Collected data entries
<<<<

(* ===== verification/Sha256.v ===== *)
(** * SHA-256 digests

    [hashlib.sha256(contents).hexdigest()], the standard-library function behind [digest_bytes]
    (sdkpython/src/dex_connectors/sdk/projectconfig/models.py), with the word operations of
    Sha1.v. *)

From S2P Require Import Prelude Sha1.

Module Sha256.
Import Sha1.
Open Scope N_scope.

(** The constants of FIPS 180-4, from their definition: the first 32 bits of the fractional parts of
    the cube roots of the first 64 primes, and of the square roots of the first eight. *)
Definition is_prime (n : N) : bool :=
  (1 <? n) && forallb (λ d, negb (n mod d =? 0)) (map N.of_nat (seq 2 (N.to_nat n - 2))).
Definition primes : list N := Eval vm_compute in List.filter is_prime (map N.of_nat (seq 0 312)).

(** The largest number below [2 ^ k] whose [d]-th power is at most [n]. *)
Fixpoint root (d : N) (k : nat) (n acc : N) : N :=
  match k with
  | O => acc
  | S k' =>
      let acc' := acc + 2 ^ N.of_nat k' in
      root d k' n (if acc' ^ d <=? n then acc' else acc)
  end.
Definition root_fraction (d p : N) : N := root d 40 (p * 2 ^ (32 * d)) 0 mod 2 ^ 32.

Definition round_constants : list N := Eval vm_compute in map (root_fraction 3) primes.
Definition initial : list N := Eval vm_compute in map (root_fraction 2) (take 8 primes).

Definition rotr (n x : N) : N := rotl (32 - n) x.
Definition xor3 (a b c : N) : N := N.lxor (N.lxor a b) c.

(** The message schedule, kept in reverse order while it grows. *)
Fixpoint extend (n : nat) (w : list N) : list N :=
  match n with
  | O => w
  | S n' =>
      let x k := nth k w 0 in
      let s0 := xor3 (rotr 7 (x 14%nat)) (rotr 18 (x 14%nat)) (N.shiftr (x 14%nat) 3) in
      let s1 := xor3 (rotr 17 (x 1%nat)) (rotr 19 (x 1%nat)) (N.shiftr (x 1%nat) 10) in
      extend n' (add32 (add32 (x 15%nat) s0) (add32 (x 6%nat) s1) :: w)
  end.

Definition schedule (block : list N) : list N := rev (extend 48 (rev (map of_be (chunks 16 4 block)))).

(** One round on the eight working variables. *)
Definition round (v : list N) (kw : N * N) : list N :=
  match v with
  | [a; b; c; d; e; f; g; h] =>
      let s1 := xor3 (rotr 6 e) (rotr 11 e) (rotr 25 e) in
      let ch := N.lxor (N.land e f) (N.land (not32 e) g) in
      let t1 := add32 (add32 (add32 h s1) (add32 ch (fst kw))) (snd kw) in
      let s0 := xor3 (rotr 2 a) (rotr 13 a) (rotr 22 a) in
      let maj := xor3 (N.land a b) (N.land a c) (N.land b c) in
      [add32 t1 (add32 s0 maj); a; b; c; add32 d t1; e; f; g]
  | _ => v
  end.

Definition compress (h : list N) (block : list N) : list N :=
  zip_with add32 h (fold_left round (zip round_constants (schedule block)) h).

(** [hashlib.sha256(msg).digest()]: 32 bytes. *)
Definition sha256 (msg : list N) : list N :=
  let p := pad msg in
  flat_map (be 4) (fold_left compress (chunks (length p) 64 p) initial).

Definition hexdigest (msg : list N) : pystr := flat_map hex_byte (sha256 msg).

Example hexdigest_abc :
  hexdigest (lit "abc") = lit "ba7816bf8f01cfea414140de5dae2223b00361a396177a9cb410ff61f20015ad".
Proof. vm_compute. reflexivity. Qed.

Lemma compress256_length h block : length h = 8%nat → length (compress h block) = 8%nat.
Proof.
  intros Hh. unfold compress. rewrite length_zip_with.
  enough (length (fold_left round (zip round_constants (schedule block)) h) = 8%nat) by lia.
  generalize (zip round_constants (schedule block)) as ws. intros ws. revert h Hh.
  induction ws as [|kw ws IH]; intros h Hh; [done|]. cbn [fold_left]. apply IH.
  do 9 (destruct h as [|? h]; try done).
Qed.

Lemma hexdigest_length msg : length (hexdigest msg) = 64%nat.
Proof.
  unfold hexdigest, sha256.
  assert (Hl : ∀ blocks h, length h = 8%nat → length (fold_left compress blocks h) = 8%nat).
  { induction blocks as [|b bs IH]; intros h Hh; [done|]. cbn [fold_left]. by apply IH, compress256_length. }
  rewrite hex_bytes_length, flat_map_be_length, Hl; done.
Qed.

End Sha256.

>>>>
<<<<

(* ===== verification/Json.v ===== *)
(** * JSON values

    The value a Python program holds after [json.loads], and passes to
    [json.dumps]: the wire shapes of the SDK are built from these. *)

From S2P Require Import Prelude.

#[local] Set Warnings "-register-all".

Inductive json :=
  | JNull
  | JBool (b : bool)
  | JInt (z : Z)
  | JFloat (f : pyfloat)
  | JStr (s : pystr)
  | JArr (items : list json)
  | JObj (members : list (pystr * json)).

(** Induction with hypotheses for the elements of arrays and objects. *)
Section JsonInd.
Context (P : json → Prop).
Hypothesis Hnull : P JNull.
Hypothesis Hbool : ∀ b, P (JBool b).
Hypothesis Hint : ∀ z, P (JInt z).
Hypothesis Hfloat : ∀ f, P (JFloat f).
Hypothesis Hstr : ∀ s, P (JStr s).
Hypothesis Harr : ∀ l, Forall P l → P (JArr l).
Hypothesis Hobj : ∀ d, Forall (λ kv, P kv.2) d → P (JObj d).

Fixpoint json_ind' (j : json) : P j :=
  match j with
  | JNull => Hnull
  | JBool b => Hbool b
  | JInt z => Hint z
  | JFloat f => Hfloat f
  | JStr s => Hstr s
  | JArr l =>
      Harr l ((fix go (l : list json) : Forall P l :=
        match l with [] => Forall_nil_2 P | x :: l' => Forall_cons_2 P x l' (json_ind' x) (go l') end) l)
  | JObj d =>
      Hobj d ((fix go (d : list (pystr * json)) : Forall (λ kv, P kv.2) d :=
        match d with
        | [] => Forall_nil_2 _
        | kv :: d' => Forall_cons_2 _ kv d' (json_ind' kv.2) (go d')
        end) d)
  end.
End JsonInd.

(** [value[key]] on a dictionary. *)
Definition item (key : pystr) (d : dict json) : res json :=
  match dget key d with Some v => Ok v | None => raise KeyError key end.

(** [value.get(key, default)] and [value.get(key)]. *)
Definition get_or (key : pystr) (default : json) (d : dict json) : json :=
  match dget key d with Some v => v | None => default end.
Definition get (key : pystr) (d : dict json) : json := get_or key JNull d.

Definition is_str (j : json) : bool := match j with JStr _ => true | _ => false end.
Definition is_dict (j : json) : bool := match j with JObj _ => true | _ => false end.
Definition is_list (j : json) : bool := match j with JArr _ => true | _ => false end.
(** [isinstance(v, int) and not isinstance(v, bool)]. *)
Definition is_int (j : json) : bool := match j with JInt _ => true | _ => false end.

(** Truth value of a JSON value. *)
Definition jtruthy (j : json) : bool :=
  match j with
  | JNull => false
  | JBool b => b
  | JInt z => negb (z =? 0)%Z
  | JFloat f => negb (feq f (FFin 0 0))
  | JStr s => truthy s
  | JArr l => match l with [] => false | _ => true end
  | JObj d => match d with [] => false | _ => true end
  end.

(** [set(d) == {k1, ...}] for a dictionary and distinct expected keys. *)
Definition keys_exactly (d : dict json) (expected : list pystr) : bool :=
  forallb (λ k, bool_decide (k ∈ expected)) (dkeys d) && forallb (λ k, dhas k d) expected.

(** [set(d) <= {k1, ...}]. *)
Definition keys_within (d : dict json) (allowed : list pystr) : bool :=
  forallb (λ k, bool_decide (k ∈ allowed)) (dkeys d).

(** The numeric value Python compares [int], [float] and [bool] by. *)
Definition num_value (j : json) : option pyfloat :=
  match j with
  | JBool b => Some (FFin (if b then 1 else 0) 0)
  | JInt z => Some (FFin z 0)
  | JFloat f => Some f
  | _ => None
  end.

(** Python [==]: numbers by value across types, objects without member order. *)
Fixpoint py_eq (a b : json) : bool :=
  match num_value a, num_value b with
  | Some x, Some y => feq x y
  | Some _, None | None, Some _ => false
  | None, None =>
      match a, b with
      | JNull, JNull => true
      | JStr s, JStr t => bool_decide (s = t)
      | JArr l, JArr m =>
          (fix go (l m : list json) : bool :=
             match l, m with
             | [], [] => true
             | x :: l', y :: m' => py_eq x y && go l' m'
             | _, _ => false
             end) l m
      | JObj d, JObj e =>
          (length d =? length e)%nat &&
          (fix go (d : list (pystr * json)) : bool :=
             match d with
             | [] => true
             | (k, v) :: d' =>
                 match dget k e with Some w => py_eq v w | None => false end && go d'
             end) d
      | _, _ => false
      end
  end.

>>>>
<<<<

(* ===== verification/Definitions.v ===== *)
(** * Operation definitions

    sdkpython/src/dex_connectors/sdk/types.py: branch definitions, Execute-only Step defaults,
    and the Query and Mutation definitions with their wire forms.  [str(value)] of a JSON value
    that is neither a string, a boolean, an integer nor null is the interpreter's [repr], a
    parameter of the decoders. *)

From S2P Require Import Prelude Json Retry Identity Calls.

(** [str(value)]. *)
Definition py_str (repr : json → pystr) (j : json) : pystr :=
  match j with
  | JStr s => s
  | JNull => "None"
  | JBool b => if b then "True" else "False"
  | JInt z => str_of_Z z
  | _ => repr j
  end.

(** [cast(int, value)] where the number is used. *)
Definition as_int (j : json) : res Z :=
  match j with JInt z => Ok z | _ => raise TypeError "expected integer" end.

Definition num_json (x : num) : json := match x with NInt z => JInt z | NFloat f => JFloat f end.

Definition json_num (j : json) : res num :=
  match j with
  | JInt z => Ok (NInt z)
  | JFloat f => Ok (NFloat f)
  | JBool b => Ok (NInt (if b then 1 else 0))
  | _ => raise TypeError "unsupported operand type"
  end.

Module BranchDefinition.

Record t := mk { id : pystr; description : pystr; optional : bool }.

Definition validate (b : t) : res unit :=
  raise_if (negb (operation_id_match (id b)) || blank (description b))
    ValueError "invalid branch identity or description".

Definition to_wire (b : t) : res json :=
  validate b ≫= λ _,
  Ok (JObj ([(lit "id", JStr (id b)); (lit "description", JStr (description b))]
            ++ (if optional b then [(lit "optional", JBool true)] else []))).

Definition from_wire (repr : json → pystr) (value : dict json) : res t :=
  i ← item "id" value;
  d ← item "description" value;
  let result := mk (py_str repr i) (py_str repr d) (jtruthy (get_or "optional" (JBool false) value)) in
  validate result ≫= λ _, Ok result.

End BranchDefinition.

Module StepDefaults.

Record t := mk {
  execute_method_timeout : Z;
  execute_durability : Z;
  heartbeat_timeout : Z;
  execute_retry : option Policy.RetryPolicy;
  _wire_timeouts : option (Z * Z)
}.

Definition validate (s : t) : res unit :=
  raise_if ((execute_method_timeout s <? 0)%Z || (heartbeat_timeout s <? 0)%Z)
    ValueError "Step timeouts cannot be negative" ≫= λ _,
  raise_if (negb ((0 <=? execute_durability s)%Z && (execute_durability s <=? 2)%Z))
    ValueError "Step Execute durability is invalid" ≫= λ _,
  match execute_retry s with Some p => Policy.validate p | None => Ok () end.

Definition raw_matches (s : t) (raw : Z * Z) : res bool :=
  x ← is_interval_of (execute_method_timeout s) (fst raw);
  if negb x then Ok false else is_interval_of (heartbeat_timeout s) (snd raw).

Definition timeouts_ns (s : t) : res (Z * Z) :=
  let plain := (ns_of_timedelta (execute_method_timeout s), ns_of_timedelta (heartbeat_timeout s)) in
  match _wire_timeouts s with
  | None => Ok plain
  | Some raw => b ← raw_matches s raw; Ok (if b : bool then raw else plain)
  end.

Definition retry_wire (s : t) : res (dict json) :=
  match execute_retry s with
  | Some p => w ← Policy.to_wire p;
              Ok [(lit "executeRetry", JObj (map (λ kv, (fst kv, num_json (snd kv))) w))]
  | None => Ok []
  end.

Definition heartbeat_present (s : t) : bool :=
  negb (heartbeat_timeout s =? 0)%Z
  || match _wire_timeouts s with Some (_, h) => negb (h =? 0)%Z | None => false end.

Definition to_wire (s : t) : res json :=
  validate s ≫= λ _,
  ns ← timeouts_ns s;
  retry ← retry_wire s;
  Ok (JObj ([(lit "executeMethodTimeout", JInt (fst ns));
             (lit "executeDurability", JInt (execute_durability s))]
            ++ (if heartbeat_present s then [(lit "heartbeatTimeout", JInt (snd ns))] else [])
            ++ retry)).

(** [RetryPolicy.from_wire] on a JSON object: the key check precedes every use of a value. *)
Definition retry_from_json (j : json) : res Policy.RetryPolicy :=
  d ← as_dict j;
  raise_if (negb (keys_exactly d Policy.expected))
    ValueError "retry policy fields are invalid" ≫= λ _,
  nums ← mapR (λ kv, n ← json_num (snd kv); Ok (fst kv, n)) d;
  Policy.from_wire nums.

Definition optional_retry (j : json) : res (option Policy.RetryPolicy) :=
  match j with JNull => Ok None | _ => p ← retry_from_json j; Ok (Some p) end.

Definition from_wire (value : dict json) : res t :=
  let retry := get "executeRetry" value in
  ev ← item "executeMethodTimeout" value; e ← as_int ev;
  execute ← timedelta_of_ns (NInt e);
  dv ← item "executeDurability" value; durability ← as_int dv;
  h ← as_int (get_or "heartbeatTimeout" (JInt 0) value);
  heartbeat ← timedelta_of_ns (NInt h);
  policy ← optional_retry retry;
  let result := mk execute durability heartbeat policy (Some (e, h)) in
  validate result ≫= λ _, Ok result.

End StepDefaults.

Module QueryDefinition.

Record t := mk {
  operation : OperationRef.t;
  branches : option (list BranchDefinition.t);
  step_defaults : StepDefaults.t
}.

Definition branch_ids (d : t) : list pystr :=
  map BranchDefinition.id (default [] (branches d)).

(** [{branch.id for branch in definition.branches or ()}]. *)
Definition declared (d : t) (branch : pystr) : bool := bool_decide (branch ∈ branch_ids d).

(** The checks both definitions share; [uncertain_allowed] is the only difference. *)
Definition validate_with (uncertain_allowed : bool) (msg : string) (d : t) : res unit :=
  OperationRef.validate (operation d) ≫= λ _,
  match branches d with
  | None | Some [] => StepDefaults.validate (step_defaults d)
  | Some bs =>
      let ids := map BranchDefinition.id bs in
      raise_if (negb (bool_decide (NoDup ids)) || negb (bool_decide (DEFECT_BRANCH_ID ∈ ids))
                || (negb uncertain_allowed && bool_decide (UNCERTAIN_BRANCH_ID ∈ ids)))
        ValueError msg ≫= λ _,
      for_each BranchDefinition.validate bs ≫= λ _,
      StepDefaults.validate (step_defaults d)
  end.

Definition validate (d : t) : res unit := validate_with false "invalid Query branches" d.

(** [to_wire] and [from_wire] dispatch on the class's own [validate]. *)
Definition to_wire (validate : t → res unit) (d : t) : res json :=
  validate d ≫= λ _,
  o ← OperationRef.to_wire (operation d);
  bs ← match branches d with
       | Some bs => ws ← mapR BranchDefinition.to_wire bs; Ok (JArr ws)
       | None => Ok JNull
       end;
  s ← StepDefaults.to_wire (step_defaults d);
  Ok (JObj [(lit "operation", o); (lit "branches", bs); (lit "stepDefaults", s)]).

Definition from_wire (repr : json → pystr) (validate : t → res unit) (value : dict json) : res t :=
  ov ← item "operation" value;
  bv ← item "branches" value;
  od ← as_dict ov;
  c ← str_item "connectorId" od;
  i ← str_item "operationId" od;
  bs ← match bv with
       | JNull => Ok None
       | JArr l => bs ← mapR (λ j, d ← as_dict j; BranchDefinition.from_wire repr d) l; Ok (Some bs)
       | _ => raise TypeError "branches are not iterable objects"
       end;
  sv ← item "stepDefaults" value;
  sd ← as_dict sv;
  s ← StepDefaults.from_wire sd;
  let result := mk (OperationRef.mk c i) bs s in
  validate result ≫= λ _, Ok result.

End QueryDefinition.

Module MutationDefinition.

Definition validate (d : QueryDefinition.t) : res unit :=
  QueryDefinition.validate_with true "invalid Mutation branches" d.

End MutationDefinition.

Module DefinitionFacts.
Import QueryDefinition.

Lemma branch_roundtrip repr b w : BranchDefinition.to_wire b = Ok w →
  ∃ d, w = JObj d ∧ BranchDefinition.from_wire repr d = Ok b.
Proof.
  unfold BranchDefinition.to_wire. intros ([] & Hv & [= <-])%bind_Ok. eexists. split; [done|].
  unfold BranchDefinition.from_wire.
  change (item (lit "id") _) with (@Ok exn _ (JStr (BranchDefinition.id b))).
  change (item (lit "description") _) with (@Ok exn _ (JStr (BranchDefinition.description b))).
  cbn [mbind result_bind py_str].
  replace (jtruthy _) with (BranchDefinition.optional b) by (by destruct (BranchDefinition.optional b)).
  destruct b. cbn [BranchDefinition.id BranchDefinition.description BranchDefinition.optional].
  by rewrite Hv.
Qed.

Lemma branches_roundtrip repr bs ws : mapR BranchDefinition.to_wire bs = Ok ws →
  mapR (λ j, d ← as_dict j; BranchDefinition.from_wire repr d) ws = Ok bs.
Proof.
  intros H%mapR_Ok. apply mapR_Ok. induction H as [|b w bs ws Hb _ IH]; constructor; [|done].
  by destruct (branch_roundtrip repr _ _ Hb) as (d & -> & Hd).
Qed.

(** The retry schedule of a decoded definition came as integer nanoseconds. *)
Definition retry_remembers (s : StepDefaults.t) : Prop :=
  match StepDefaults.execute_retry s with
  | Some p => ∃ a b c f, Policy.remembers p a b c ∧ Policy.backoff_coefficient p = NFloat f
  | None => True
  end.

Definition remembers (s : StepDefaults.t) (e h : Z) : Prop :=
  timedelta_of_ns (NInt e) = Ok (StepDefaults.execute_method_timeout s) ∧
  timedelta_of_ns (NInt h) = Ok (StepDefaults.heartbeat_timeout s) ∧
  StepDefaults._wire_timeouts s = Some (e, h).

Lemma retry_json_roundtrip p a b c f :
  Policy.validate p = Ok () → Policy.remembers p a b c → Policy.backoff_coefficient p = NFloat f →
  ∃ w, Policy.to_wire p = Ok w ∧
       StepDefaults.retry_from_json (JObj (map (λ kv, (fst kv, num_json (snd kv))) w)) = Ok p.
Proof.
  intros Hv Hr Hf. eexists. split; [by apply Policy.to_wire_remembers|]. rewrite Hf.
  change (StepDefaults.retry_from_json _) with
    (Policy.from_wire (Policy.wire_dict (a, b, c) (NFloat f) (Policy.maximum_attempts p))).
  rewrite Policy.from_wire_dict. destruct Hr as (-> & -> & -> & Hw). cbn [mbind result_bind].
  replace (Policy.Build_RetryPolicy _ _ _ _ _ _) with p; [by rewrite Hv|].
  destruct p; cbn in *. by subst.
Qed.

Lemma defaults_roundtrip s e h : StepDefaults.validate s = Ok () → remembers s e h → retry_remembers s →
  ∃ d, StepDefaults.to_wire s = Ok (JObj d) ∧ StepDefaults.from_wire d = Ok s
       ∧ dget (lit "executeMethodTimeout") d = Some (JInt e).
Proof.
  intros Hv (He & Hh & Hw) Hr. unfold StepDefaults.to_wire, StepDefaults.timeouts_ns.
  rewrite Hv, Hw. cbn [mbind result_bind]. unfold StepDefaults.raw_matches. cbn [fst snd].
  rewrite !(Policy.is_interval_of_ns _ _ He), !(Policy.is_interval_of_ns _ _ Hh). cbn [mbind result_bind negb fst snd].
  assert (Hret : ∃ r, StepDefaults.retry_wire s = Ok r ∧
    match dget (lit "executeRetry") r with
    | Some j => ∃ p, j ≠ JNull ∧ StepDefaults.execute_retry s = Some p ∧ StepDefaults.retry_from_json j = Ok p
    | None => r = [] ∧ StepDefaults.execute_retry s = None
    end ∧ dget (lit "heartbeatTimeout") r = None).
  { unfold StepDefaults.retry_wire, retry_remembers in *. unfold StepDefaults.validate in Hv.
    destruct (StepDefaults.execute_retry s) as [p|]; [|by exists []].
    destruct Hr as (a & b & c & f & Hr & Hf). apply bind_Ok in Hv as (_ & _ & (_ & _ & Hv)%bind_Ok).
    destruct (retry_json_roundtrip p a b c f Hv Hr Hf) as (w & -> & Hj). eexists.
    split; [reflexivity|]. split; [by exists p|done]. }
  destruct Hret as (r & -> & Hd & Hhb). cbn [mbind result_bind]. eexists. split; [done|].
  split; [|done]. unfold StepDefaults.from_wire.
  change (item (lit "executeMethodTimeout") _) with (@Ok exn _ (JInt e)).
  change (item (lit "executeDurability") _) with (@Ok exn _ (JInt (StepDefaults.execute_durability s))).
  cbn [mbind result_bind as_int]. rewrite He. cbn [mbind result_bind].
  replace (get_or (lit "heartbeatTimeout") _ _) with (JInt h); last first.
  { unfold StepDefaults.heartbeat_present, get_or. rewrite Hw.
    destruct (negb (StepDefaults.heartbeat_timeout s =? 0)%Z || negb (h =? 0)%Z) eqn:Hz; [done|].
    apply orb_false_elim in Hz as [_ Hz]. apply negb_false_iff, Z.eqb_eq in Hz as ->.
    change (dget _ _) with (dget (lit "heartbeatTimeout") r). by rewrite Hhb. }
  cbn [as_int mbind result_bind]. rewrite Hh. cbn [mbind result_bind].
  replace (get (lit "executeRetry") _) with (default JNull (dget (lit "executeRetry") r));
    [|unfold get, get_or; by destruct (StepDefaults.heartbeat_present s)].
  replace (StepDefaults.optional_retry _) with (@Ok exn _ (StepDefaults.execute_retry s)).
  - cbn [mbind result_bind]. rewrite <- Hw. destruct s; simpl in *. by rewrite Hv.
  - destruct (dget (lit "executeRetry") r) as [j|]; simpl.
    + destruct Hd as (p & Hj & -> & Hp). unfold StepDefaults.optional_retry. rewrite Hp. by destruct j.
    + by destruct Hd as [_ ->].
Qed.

>>>>

> _What to work on_: Your answer should be the exact lines above from the one with "(* ===== verification/Sha256.v ===== *)" through the one with "(** The constants", both included, and nothing besides.

> _Your response_:
(* ===== verification/Sha256.v ===== *)
(** * SHA-256 digests

    [hashlib.sha256(contents).hexdigest()], the standard-library function behind [digest_bytes]
    (sdkpython/src/dex_connectors/sdk/projectconfig/models.py), with the word operations of
    Sha1.v. *)

From S2P Require Import Prelude Sha1.

Module Sha256.
Import Sha1.
Open Scope N_scope.

(** The constants of FIPS 180-4, from their definition: the first 32 bits of the fractional parts of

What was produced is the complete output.